Rares sont les artistes du rang de Michael Spyres((Voir ci-dessous les rôles où il est apparu récemment et commentés dans ce site)), capables de passer sans la moindre hésitation d'un répertoire à l'autre, du tragique au comique, avec le même respect et la même parfaite assurance. Cet Enée, ce Tito, ce Don José, ce Florestan ou cet éblouissant Pirro d’Ermione de Rossini, prend un plaisir manifeste à redonner vie à ce Postillon (comme il l'avait fait précédemment Salle Favart en réhabilitant La muette de Portici d’Auber en 2012 et Le pré aux clercs de Hérold en 2015), joli cœur, capable de quitter sa jeune épouse le jour de son mariage pour devenir un chanteur d'opéra à la cour de Louis XV. Tout en rondeur, en jovialité, l'œil égrillard, Spyres incarne à merveille cet anti-héros dont la voix d'or lui permet de changer du jour au lendemain de condition, avant d'être ramené dans le droit chemin et que l'amour l'emporte sur la gloire, dix ans plus tard. Redoutable, le double-rôle de Chapelou/Saint-Phar est resté célèbre grâce au fameux air du 1er acte « Mes amis écoutez l'histoire », crânement maîtrisé ici et ce jusqu'au contré ré ; c'est cependant sans compter sur la romance « Assis au pied d'un hêtre » parodie de ces divertissements allégoriques fort appréciés au XVIIIème, où Spyres excelle en roucoulant comme personne, suivi au 3ème de l'air « A la noblesse je m'allie » dont les difficultés expliquent pourquoi l'ouvrage n'a plus été joué depuis des décennies. La performance du chanteur est sans appel, la prouesse, le naturel, l'extension et la facilité avec lesquelles celui-ci exécute cette partition – et dont il transforme chaque passage parlé en numéros de comédie inénarrables – et la joue, produisant sur l'auditoire une immense satisfaction physique.

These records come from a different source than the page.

(** src/vm/slot_visitor.hpp:4-40 [object::base_size] *)
Definition base_size (m : memory) (obj : Z) : result Z :=
  header ← load m obj;
  let t := header_type header in
  if t =? ARRAY_TYPE then n ← array_capacity ARRAY_TYPE m obj; Ok (array_size sizeof_array 8 n)
  else if t =? BIGNUM_TYPE then n ← array_capacity BIGNUM_TYPE m obj; Ok (array_size sizeof_bignum 8 n)
  else if t =? BYTE_ARRAY_TYPE then
    n ← array_capacity BYTE_ARRAY_TYPE m obj; Ok (array_size sizeof_byte_array 1 n)
  else if t =? STRING_TYPE then n ← string_capacity m obj; Ok (string_size n)
  else if t =? TUPLE_TYPE then
    layout ← field m obj 8;
    layout ← untag TYPE_COUNT layout;
    layout ← translate_data layout;
    tuple_size m layout
  else if t =? QUOTATION_TYPE then Ok sizeof_quotation
  else if t =? WORD_TYPE then Ok sizeof_word
  else if t =? FLOAT_TYPE then Ok sizeof_boxed_float
  else if t =? DLL_TYPE then Ok sizeof_dll
  else if t =? ALIEN_TYPE then Ok sizeof_alien
  else if t =? WRAPPER_TYPE then Ok sizeof_wrapper
  else if t =? CALLSTACK_TYPE then
    length ← field m obj 8;
    callstack_length ← untag_fixnum length;
    Ok (callstack_object_size (u64 callstack_length))
  else Err CRITICAL_ERROR.

(** src/vm/slot_visitor.hpp:43-48 [object::size] *)
Definition size_with (m : memory) (obj : Z) : result Z :=
  header ← load m obj;
  if free_p header then free_block_size m obj
  else
    size ← base_size m obj;
    Ok (align size data_alignment).

(** src/vm/slot_visitor.hpp:55-87 [object::slot_count] *)
Definition slot_count_with (m : memory) (obj : Z) : result Z :=
  header ← load m obj;
  if free_p header then Ok 0
  else
    let t := header_type header in
    if t =? ARRAY_TYPE then n ← array_capacity ARRAY_TYPE m obj; Ok (1 +& n)
    else if t =? TUPLE_TYPE then
      layout ← field m obj 8;
      layout ← untag TYPE_COUNT layout;
      layout ← translate_data layout;
      n ← tuple_capacity m layout;
      Ok (1 +& n)
    else if (t =? FLOAT_TYPE) || (t =? BYTE_ARRAY_TYPE) || (t =? BIGNUM_TYPE) || (t =? CALLSTACK_TYPE) then Ok 0
    else if t =? WORD_TYPE then Ok 8
    else if t =? ALIEN_TYPE then Ok 2
    else if t =? DLL_TYPE then Ok 1
    else if t =? QUOTATION_TYPE then Ok 3
    else if t =? STRING_TYPE then Ok 3
    else if t =? WRAPPER_TYPE then Ok 1
    else Err CRITICAL_ERROR.
End sizes.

Dans le rôle de l'aubergiste Madeleine et de Mme de Latour, la toute jeune soprano canadienne Florie Deliquette est elle aussi pour le moins rafraîchissante. D'abord sur la réserve, celle-ci prend de l'assurance dès lors qu'elle accède, grâce à l'héritage d'une lointaine tante, à un statut social totalement opposé et inattendu ; sa voix gagne alors en ampleur et en sûreté, notamment pendant l'air du second acte « Je vais donc le revoir » hérissé d'aigus et techniquement hardi (où June Anderson dans l'enregistrement Emi de 1986 signé Thomas Fulton excellait), tandis que la comédienne se plaît visiblement à se dédoubler et à passer allègrement de l'accent populaire à celui plus châtié de la Marquise. En Marquis de Corcy, Intendant des menus plaisirs du Roi Louis XV, Franck Leguérinel rompu à ce type de rôle dit « de caractère », est comme un poisson dans l'eau, Laurent Kubla en Biju/Alcindor s'avérant modeste vocalement, mais efficace scéniquement. Michel Fau qui assure la mise en scène et s'est octroyé le rôle parlé de Rose, la domestique de Mme de Latour, qui nous vaut un énième numéro de travesti plus que réchauffé, n'y va pas par quatre chemins : adepte des comédies de boulevard et des opérettes il ne recule devant rien, surligne à gros traits chaque effet, chaque pose, chaque œillade, suivi par une troupe docile. Décors kitchissimes (Emmanuel Charles), toiles peintes aux couleurs criardes violemment éclairées (Joël Fabing), costumes bigarrés façon santons de Provence (Christian Lacroix) nous ramènent à une esthétique très « années cinquante », quelque part entre La route fleurie et Le chanteur de Mexico de Francis Lopez remis au goût du jour par le duo Pierre et Gilles. Une fois la stupeur passée, rien n'empêche le public de se laisser charmer ou de résister…, mais c'est vraiment parce que les protagonistes se prêtent au jeu et chantent bien sans craindre la caricature que le spectacle parvient à trouver une certaine cohérence.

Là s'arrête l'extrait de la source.